DANIELS: What could we find that is better? I mean, any milk source is going to have dioxin contaminants in it. If you feed a soy formula, you're feeding a formula that's made from the most heavily sprayed soils in the country, you know, the Midwest, I mean, is in a terrible crisis with all of the chemicals that we've grown our crops with and sprayed on our crops. I mean, what can we find that is better? This is just a terrible situation.
DE LEON: This terrible situation is taking its toll on my breastfeeding experience, which was already almost as difficult as it is emotionally rewarding. I tote a breast pump and cooler everywhere I go, so that I can collect milk for my son when I'm not with him. It is a struggle to keep up with his needs and work full time. I eye the free samples of formula I brought home from the hospital. Child health advocates worry that information about the potential contaminants in breast milk will drive women like me away from breast feeding, even though none of the scientists studying the effects of persistent toxics believe women should forego nursing. Lactation consultant Bettina Pearson says American culture remains anti-breast feeding. Women are criticized for nursing in public. Television programs show only bottle-feeding moms. And employers are sometimes unsympathetic to workers' needs to express milk on the job.
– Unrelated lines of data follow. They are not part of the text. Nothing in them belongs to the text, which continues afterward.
(** * Chunked upload coordinator: a shallow embedding and its properties

    The development follows the backend of the chunked upload system:

    - [fileUtils]      (utils/fileUtils.js): pre-allocation and offset writes;
    - [uploadController.js]: [initializeUpload], [uploadChunk],
      [finalizeUpload];
    - [recoveryService] (services/recoveryService.js): the two startup sweeps;
    - [cleanupService.js]: the periodic sweep of abandoned uploads.

    The MySQL tables [uploads] and [chunks] are finite maps keyed by their
    primary keys, the upload directory is a finite map from paths to byte
    lists, and every handler is a function from a world to a world and a
    response.  [NOW()] is an explicit argument (seconds).

    Conventions.  Numbers of the requests and of the environment are
    integers.  Queries and file operations fail only where the state makes
    them fail (a missing file, a duplicate key); connection losses are not
    modelled.  As a function a handler runs as one step; [finalizeUpload] is
    split at its [commit], where another finalizer of the same session can
    run.  The runs of the server come in two transition systems:
    [server_step], where handlers do not overlap, and [loop_step], where a
    chunk request gives way between its guards and its write and a cleanup
    sweep between its SELECT and each row it visits. *)

From Stdlib Require Import ZArith QArith_base Lia.
From Stdlib Require Import Ascii String.
From stdpp Require Import base option list strings gmap pretty.

Local Open Scope string_scope.
Local Open Scope list_scope.
Local Open Scope Z_scope.

(** ** Data model (schema.sql) *)

(** [status ENUM('UPLOADING','PROCESSING','COMPLETED','FAILED')] *)
Inductive upload_status := UPLOADING | PROCESSING | COMPLETED | FAILED.

(** [status ENUM('PENDING','SUCCESS')] *)
Inductive chunk_status := PENDING | SUCCESS.

#[global] Instance upload_status_eq_dec : EqDecision upload_status.
Proof. solve_decision. Defined.

#[global] Instance chunk_status_eq_dec : EqDecision chunk_status.
Proof. solve_decision. Defined.

Definition status_name (s : upload_status) : string :=
  match s with
  | UPLOADING => "UPLOADING"
  | PROCESSING => "PROCESSING"
  | COMPLETED => "COMPLETED"
  | FAILED => "FAILED"
  end.

(** A row of [uploads]; the primary key [id] is the key of the map. *)
Record upload_row := UploadRow {
  filename : string;
  total_size : Z;
  total_chunks : Z;
  status : upload_status;
  final_hash : option string;
  file_path : string;
  created_at : Z;
  updated_at : Z;
  completed_at : option Z
}.

(** A row of [chunks]; the primary key [(upload_id, chunk_index)] is the key
    of the map. *)
Record chunk_row := ChunkRow {
  c_status : chunk_status;
  received_at : option Z
}.

(** The metadata store, the upload directory and the names of the files
    multer left in the temp directory. *)
Record world := World {
  uploads : gmap string upload_row;
  chunks : gmap (string * Z) chunk_row;
  files : gmap string (list Byte.byte);
  temp : gset string
}.

Definition empty_world : world := World ∅ ∅ ∅ ∅.

(** The status of a session, if it exists. *)
Definition status_at (w : world) (id : string) : option upload_status :=
  status <$> uploads w !! id.

Definition with_uploads (f : gmap string upload_row → gmap string upload_row)
    (w : world) : world :=
  World (f (uploads w)) (chunks w) (files w) (temp w).

Definition with_chunks (f : gmap (string * Z) chunk_row → gmap (string * Z) chunk_row)
    (w : world) : world :=
  World (uploads w) (f (chunks w)) (files w) (temp w).

Definition with_files (f : gmap string (list Byte.byte) → gmap string (list Byte.byte))
    (w : world) : world :=
  World (uploads w) (chunks w) (f (files w)) (temp w).

Definition with_temp (f : gset string → gset string) (w : world) : world :=
  World (uploads w) (chunks w) (files w) (f (temp w)).

(** Column updates of [UPDATE uploads SET ...]. *)
Definition set_status (s : upload_status) (r : upload_row) : upload_row :=
  UploadRow (filename r) (total_size r) (total_chunks r) s (final_hash r)
            (file_path r) (created_at r) (updated_at r) (completed_at r).

Definition set_updated_at (t : Z) (r : upload_row) : upload_row :=
  UploadRow (filename r) (total_size r) (total_chunks r) (status r) (final_hash r)
            (file_path r) (created_at r) t (completed_at r).

Definition set_final_hash (h : string) (r : upload_row) : upload_row :=
  UploadRow (filename r) (total_size r) (total_chunks r) (status r) (Some h)
            (file_path r) (created_at r) (updated_at r) (completed_at r).

Definition set_completed_at (t : Z) (r : upload_row) : upload_row :=
  UploadRow (filename r) (total_size r) (total_chunks r) (status r) (final_hash r)
            (file_path r) (created_at r) (updated_at r) (Some t).

(** ** fileUtils *)

Module fileUtils.

(** [preallocateFile]: [fs.open(filePath, 'w')] creates or empties the file,
    [fd.truncate(size)] then gives it [size] zero bytes. *)
Definition preallocateFile (filePath : string) (size : Z)
    (fs : gmap string (list Byte.byte)) : gmap string (list Byte.byte) :=
  <[filePath := replicate (Z.to_nat size) Byte.x00]> fs.

(** One positioned write of a buffer, as the write stream issues it: the
    bytes land at [pos]; a write past the end grows the file and the gap
    reads as zeros; an empty buffer writes nothing. *)
Definition pwrite (content : list Byte.byte) (pos : nat) (buf : list Byte.byte)
    : list Byte.byte :=
  match buf with
  | [] => content
  | _ => take pos content ++ replicate (pos - length content) Byte.x00
           ++ buf ++ drop (pos + length buf) content
  end.

(** [dataStream.pipe(writeStream)]: the buffers of the stream are written
    one after the other from [start]. *)
Fixpoint pipe (content : list Byte.byte) (pos : nat)
    (dataStream : list (list Byte.byte)) : list Byte.byte :=
  match dataStream with
  | [] => content
  | buf :: rest => pipe (pwrite content pos buf) (pos + length buf)%nat rest
  end.

(** The ['data'] handler: [bytesWritten += chunk.length]. *)
Definition bytesWritten (dataStream : list (list Byte.byte)) : Z :=
  foldl (λ acc chunk, acc + Z.of_nat (length chunk)) 0 dataStream.

(** [writeChunkAtOffset]: the write stream is opened with flags ['r+'], so a
    missing file rejects (ENOENT) and an existing one is never truncated; a
    negative [start] is refused by [createWriteStream].  On ['finish'] the
    promise resolves to [bytesWritten]. *)
Definition writeChunkAtOffset (filePath : string) (offset : Z)
    (dataStream : list (list Byte.byte)) (fs : gmap string (list Byte.byte))
    : option (gmap string (list Byte.byte) * Z) :=
  match fs !! filePath with
  | None => None
  | Some content =>
      if offset <? 0 then None
      else Some (<[filePath := pipe content (Z.to_nat offset) dataStream]> fs,
                 bytesWritten dataStream)
  end.

(** [safeDeleteFile]: [fs.unlink], with ENOENT ignored. *)
Definition safeDeleteFile (filePath : string)
    (fs : gmap string (list Byte.byte)) : gmap string (list Byte.byte) :=
  delete filePath fs.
DANIELS: Breast feeding is so personal an experience, and I think women feel so vulnerable emotionally around it that if you're to say to them you could be poisoning your baby, the last thing they're going to want to do is breast feed. So until we really know if there is a reason not to breast feed, even bringing it up I think is going to decrease the rates just because women are so conscientious about what they're doing.
(Carter laughs, babbles)
DE LEON: I'm still breastfeeding, despite all that I've learned about contamination. Because I believe it's the best thing I can do for my baby. I'll try to mitigate his exposure at the breast by feeding him a diet low in animal fat when he's ready for solid food. The thing that strikes me is that these chemicals are already being reduced in the natural world, and that is good news. The fish caught in the rivers near my house last summer are cleaner than those taken the year before. But these same substances will persist in our bodies, in our breast milk, and in the bodies of our children. For Living on Earth, this is Andrea DeLeon.